Study Evaluating Sumanirole for the Treatment of the Signs and Symptoms of Early Parkinson's Disease.

Status:
Completed
Trial end date:
2003-04-01
Target enrollment:
0
Participant gender:
All
Summary
The primary purpose of this study is to determine whether sumanirole is effective and safe in the treatment of the signs and symptoms of early Parkinson's disease.
Phase:
Phase 3
Accepts Healthy Volunteers?
No
Details
Lead Sponsor:
Pfizer
Treatments:
Ropinirole
Criteria
Inclusion Criteria:

Parkinson's disease of less than 7 years duration

Modified Hoehn and Yahr Scale Stages 1 through 3.

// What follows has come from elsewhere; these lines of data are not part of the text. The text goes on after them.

(* ===== verification/CoreFacts.v ===== *)
(** * CoreFacts: the key space refines a finite map of typed values

    The values a container stands for ([kv_repr]), and the proofs that every
    operation keeps this relation and acts on the abstract store as its
    specification says, error codes included. *)

From S2P Require Import Prelude Encoding Numerals Str Hash HashFacts DList DListFacts Core CoreSpec.
From Stdlib Require Import QArith.
From stdpp Require Import list fin_maps.

Local Open Scope Z_scope.

(** A value object represents an abstract value: the type tag agrees with what
    the pointer points to, and that object's invariant holds. *)
Definition ptr_repr (p : Payload) (a : aval) : Prop :=
  match a, p with
  | AInt n, PInt n' => n' = n /\ in_i64 n
  | AStr s, PStr d => ds_val d s
  | AList l, PList d => dl_repr d l
  | ADict m, PDict d => rh_ok d /\ rmap d = m
  | ASet s, PSet d => rh_ok d /\ dom (rmap d) = s
  | _, _ => False
  end.

Definition vo_repr (o : ValueObject) (a : aval) : Prop :=
  vo_type o = atype a /\ ptr_repr (vo_ptr o) a.

(** A container represents a store: the buckets are all there, a key is only in
    the bucket of its hash, the pool lists every key once, and looking a key up
    finds an object that represents the store's value. *)
Record kv_repr (c : KVContainer) (m : astore) : Prop := {
  kr_len : length (bucket_ c) = 512%nat;
  kr_home : forall i b k, bucket_ c !! i = Some b -> is_Some (b !! k) -> i = bucket_idx k;
  kr_pool : NoDup (keys_pool_ c) /\ forall k, k ∈ keys_pool_ c <-> is_Some (m !! k);
  kr_find : forall k, option_Forall2 vo_repr (kv_find c k) (m !! k)
}.
Lemma buf_Reset_repr b R : buf_repr b R -> buf_repr (buf_Reset b) [].
Proof.
  intros (pre & k & (_ & _ & _ & Hb)). exists [], (length (data_ b)).
  unfold buf_parts, buf_Reset. cbn. rewrite length_replicate. done.
Qed.

Lemma Buffer_new_repr n : 0 <= n <= INT64_MAX -> buf_repr (Buffer_new n) [].
Proof.
  intros Hn. exists [], (Z.to_nat n). unfold buf_parts, Buffer_new. cbn. rewrite length_replicate.
  repeat split; lia.
Qed.

Lemma mem_write_app (pre old post src : list ascii) : length old = length src ->
  mem_write (pre ++ old ++ post) (Z.of_nat (length pre)) src = Some (pre ++ src ++ post).
Proof.
  intros Hl. unfold mem_write. rewrite decide_True by lia. rewrite Nat2Z.id.
  unfold memcpy. rewrite decide_True by (rewrite !length_app; lia).
  rewrite take_app_length, <- Hl. do 3 f_equal.
  rewrite app_assoc. by rewrite drop_app_length' by (rewrite length_app; lia).
Qed.

(** Compaction, when [memcpy] is allowed. *)
Lemma MoveReadableToHead_parts b pre R k : buf_parts b pre R k ->
  (length R <= length pre)%nat ->
  exists b', MoveReadableToHead b = Some b' /\ buf_parts b' [] R (length pre + k).
Proof.
  intros Hp Hle. pose proof (buf_parts_sizes _ _ _ _ Hp) as (_ & HR & _ & HP & ?).
  destruct Hp as (Hd & Hr & Hw & Hb). unfold MoveReadableToHead.
  rewrite HR, HP, Hd, Hr, Hw, mem_read_app. cbn. rewrite decide_True by lia.
  rewrite <- (take_drop (length R) pre), <- app_assoc.
  set (p1 := take (length R) pre). set (p2 := drop (length R) pre).
  assert (length p1 = length R) as L1 by (unfold p1; rewrite length_take; lia).
  assert (length p1 + length p2 = length pre)%nat as L2
    by (unfold p1, p2; rewrite length_take, length_drop; lia).
  pose proof (mem_write_app [] p1 (p2 ++ R ++ replicate k NUL) R L1) as W. cbn in W.
  change (Z.of_nat 0) with 0 in W. rewrite W. cbn.
  replace (length (p1 ++ p2)) with (length pre) by (rewrite length_app; lia).
  replace (Z.of_nat (length pre + length R) - Z.of_nat (length pre)) with (Z.of_nat (length R)) by lia.
  rewrite (app_assoc p2).
  pose proof (mem_write_app R (p2 ++ R) (replicate k NUL) (replicate (length pre) NUL)) as W2.
  rewrite Nat2Z.id, W2 by (rewrite length_app, length_replicate; lia). cbn.
  eexists. split; [done|]. unfold buf_parts. cbn. rewrite replicate_add.
  unfold INT64_MAX in *.
  repeat split; [rewrite u64_small by (unfold in_u64, UINT64_MAX; lia); lia|].
  rewrite !length_app, !length_replicate. lia.
Qed.

(** Growing throws the consumed bytes away. *)
Lemma grow_parts b pre R k n : buf_parts b pre R k ->
  Z.of_nat (length pre + length R + n + 2) <= INT64_MAX -> (length pre + k < n)%nat ->
  exists b', EnsureBytesForWrite b (Z.of_nat n) = Some b' /\
    buf_parts b' [] R (length pre + n + 2).
Proof.
  intros Hp Hn Hk. pose proof (buf_parts_sizes _ _ _ _ Hp) as (_ & HR & HW & HP & ?).
  destruct Hp as (Hd & Hr & Hw & Hb). unfold EnsureBytesForWrite. unfold INT64_MAX in *.
  rewrite HW, HP, HR, Hw, Hr, Hd.
  rewrite !u64_small by (unfold in_u64, UINT64_MAX; lia).
  destruct (Z.ltb_spec (Z.of_nat k) (Z.of_nat n)); [|lia].
  destruct (Z.geb_spec (Z.of_nat (length pre) + Z.of_nat k) (Z.of_nat n)); [lia|].
  case_if; [lia|]. rewrite mem_read_app. cbn.
  replace (Z.to_nat (Z.of_nat (length pre + length R) + Z.of_nat n + 2))
    with (length R + (length pre + n + 2))%nat by lia.
  rewrite replicate_add.
  pose proof (mem_write_app [] (replicate (length R) NUL) (replicate (length pre + n + 2) NUL) R) as W.
  cbn [app length] in W. change (Z.of_nat 0) with 0 in W.
  rewrite W by apply length_replicate. cbn.
  eexists. split; [done|]. unfold buf_parts. cbn.
  repeat split. rewrite length_app, length_replicate. unfold INT64_MAX. lia.
Qed.

(** [memcpy] moves the readable bytes onto themselves when they must be moved
    and there are more of them than consumed bytes. *)
Definition overlaps (b : Buffer) (n : Z) : bool :=
  (WritableBytes b <? n) && (n <=? PrependableBytes b + WritableBytes b) &&
  (PrependableBytes b <? ReadableBytes b).

Lemma EnsureBytesForWrite_parts b R n : buf_repr b R ->
  overlaps b (Z.of_nat n) = false -> Capacity b + Z.of_nat n + 2 <= INT64_MAX ->
  exists b' pre k, EnsureBytesForWrite b (Z.of_nat n) = Some b' /\ buf_parts b' pre R k /\
    (n <= k)%nat /\ Capacity b' <= Capacity b + Z.of_nat n + 2.
Proof.
  intros (pre & k & Hp) Ho Hc. pose proof (buf_parts_sizes _ _ _ _ Hp) as (HC & HR & HW & HP & ?).
  unfold overlaps in Ho. rewrite HC, HW, HP, HR in *.
  destruct (decide (n <= k)%nat) as [Hk|Hk].
  { exists b, pre, k. unfold EnsureBytesForWrite. rewrite HW.
    destruct (Z.ltb_spec (Z.of_nat k) (Z.of_nat n)); [lia|]. split_and!; [done..|]. lia. }
  destruct (decide (n <= length pre + k)%nat) as [Hf|Hf].
  - assert (length R <= length pre)%nat as Hle.
    { rewrite andb_false_iff, andb_false_iff, !Z.ltb_ge, Z.leb_gt in Ho. lia. }
    destruct (MoveReadableToHead_parts _ _ _ _ Hp Hle) as (b' & E & Hp').
    exists b', [], (length pre + k)%nat. unfold EnsureBytesForWrite. rewrite HW, HP.
    rewrite u64_small by (unfold in_u64, UINT64_MAX, INT64_MAX in *; lia).
    destruct (Z.ltb_spec (Z.of_nat k) (Z.of_nat n)); [|lia].
    destruct (Z.geb_spec (Z.of_nat (length pre) + Z.of_nat k) (Z.of_nat n)); [|lia].
    split_and!; [done..|lia|]. apply buf_parts_sizes in Hp' as (-> & _). cbn. lia.
  - destruct (grow_parts _ _ _ _ n Hp) as (b' & E & Hp'); [lia..|].
    exists b', [], (length pre + n + 2)%nat. split_and!; [done..|lia|].
    apply buf_parts_sizes in Hp' as (-> & _). cbn. lia.
Qed.

Lemma buf_Append_std_repr b R v : buf_repr b R -> fits v ->
  overlaps b (Z.of_nat (length v)) = false ->
  Capacity b + Z.of_nat (length v) + 2 <= INT64_MAX ->
  exists b', buf_Append_std b v = Some b' /\ buf_repr b' (R ++ v) /\
    Capacity b' <= Capacity b + Z.of_nat (length v) + 2.
Proof.
  unfold fits. intros Hb Hv Ho Hc.
  destruct (EnsureBytesForWrite_parts _ _ _ Hb Ho Hc) as (b1 & pre & k & E & Hp & Hk & HC).
  pose proof (buf_parts_sizes _ _ _ _ Hp) as (_ & _ & _ & _ & ?).
  destruct Hp as (Hd & Hr & Hw & Hb1). unfold buf_Append_std, buf_Append. unfold INT64_MAX in *.
  rewrite i32_small by (unfold in_i32, INT32_MIN, INT32_MAX; lia).
  rewrite (u64_small (Z.of_nat (length v))) by (unfold in_u64, UINT64_MAX; lia).
  rewrite E. cbn. pose proof (mem_read_app [] v []) as M. cbn in M. change (Z.of_nat 0) with 0 in M.
  rewrite app_nil_r in M. rewrite M. cbn.
  rewrite Hd, Hw, app_assoc, <- length_app.
  replace k with (length v + (k - length v))%nat by lia. rewrite replicate_add.
  rewrite mem_write_app by apply length_replicate. cbn.
  eexists. split; [done|]. split.
  - exists pre, (k - length v)%nat. unfold buf_parts. cbn.
    rewrite <- !app_assoc. split; [done|]. split; [done|].
    rewrite !length_app, length_replicate. unfold INT64_MAX.
    split; [rewrite u64_small by (unfold in_u64, UINT64_MAX; lia)|]; lia.
  - unfold Capacity in *. cbn. rewrite Hd in HC. rewrite !length_app, !length_replicate in *. lia.
Qed.

(** The complement: when the regions overlap the append is undefined. *)
Lemma buf_Append_std_overlap b R v : buf_repr b R -> fits v ->
  overlaps b (Z.of_nat (length v)) = true -> buf_Append_std b v = None.
Proof.
  unfold fits. intros (pre & k & Hp) Hv Ho. pose proof (buf_parts_sizes _ _ _ _ Hp) as (_ & HR & HW & HP & ?).
  destruct Hp as (Hd & Hr & Hw & Hb). unfold buf_Append_std, buf_Append, EnsureBytesForWrite.
  unfold overlaps in Ho. bools. rewrite HW, HP, HR in *. unfold INT64_MAX in *.
  rewrite i32_small by (unfold in_i32, INT32_MIN, INT32_MAX; lia).
  rewrite !u64_small by (unfold in_u64, UINT64_MAX; lia).
  destruct (Z.ltb_spec (Z.of_nat k) (Z.of_nat (length v))); [|lia].
  destruct (Z.geb_spec (Z.of_nat (length pre) + Z.of_nat k) (Z.of_nat (length v))); [|lia].
  unfold MoveReadableToHead. rewrite HR, Hd, Hr, mem_read_app. cbn.
  by rewrite decide_False by lia.
Qed.

Lemma read_forward_repr b R len : buf_repr b R -> 0 <= len ->
  ReadStdStringAndForward b len =
    Some (if decide (len <= Z.of_nat (length R))
          then (take (Z.to_nat len) R, ReaderIdxForward b len) else ([], b)).
Proof.
  intros Hb Hl. unfold ReadStdStringAndForward. rewrite (buf_repr_readable _ _ Hb).
  destruct (Z.gtb_spec len (Z.of_nat (length R))); [by rewrite decide_False by lia|].
  rewrite decide_True by lia. rewrite (read_at_repr _ R) by (done || lia). by rewrite drop_0.
Qed.

(** ** Searching *)

Lemma starts_with_spec delim s : starts_with delim s = true <-> exists t, s = delim ++ t.
Proof.
  unfold starts_with. rewrite bool_decide_eq_true. split.
  - intros E. exists (drop (length delim) s). by rewrite <- E at 1; rewrite take_drop.
  - intros [t ->]. apply take_app_length.
Qed.

(** [search] finds the first occurrence. *)
Lemma search_Some delim s n : delim <> [] ->
  search delim s = Some n <->
  (exists t, s = take n s ++ delim ++ t) /\
  forall m, (m < n)%nat -> starts_with delim (drop m s) = false.
Proof.
  intros Hd. revert n. induction s as [|c s IH]; intros n.
  { cbn. split; [|intros [[t E] _]; rewrite take_nil in E; by destruct delim].
    destruct (starts_with delim []); done. }
  cbn [search]. destruct (starts_with delim (c :: s)) eqn:E.
  - rewrite decide_False by done. split.
    + intros [= <-]. split; [by apply starts_with_spec in E|]. lia.
    + intros [_ Hmin]. destruct n as [|n]; [done|].
      specialize (Hmin O ltac:(lia)). cbn in Hmin. congruence.
  - split.
    + intros (n' & HS & ->)%fmap_Some. apply IH in HS as [[t Ht] Hmin]. split.
      * exists t. cbn. by rewrite Ht at 1.
      * intros [|m] Hm; [done|]. cbn. apply Hmin. lia.
    + intros [[t Ht] Hmin]. destruct n as [|n].
      * exfalso. assert (starts_with delim (c :: s) = true); [|congruence].
        apply starts_with_spec. by exists t.
      * rewrite (proj2 (IH n)); [done|]. split.
        { exists t. cbn in Ht. by injection Ht. }
        intros m Hm. apply (Hmin (S m)). lia.
Qed.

Age greater than or equal to 30 years old.

Men or women (women of childbearing potential must have a negative pregnancy test at
screen) and both must use adequate contraceptive methods.

Patients who are willing and able to comply with scheduled visits, treatment plan,
laboratory tests, and other study procedures.

Exclusion Criteria:

Atypical Parkinson's disease syndromes due to drugs, metabolic disorders, encephalitis, or
degenerative diseases.

Levodopa received for 1-year accumulated interval in the last two years.

Dopamine agonist medications or catechol-o-methyl transferase inhibitors in the 30 days
prior to baseline.

Unstable dose regimes of hypnotics, anxiolytics or antidepressants

Dementia

History of stereotaxic brain surgery, psychosis or active epilepsy within past year.

Participation in clinical trial within the previous 30 days.

Malignant melanoma or history of melanoma

Significant medical or pshychiatric condition.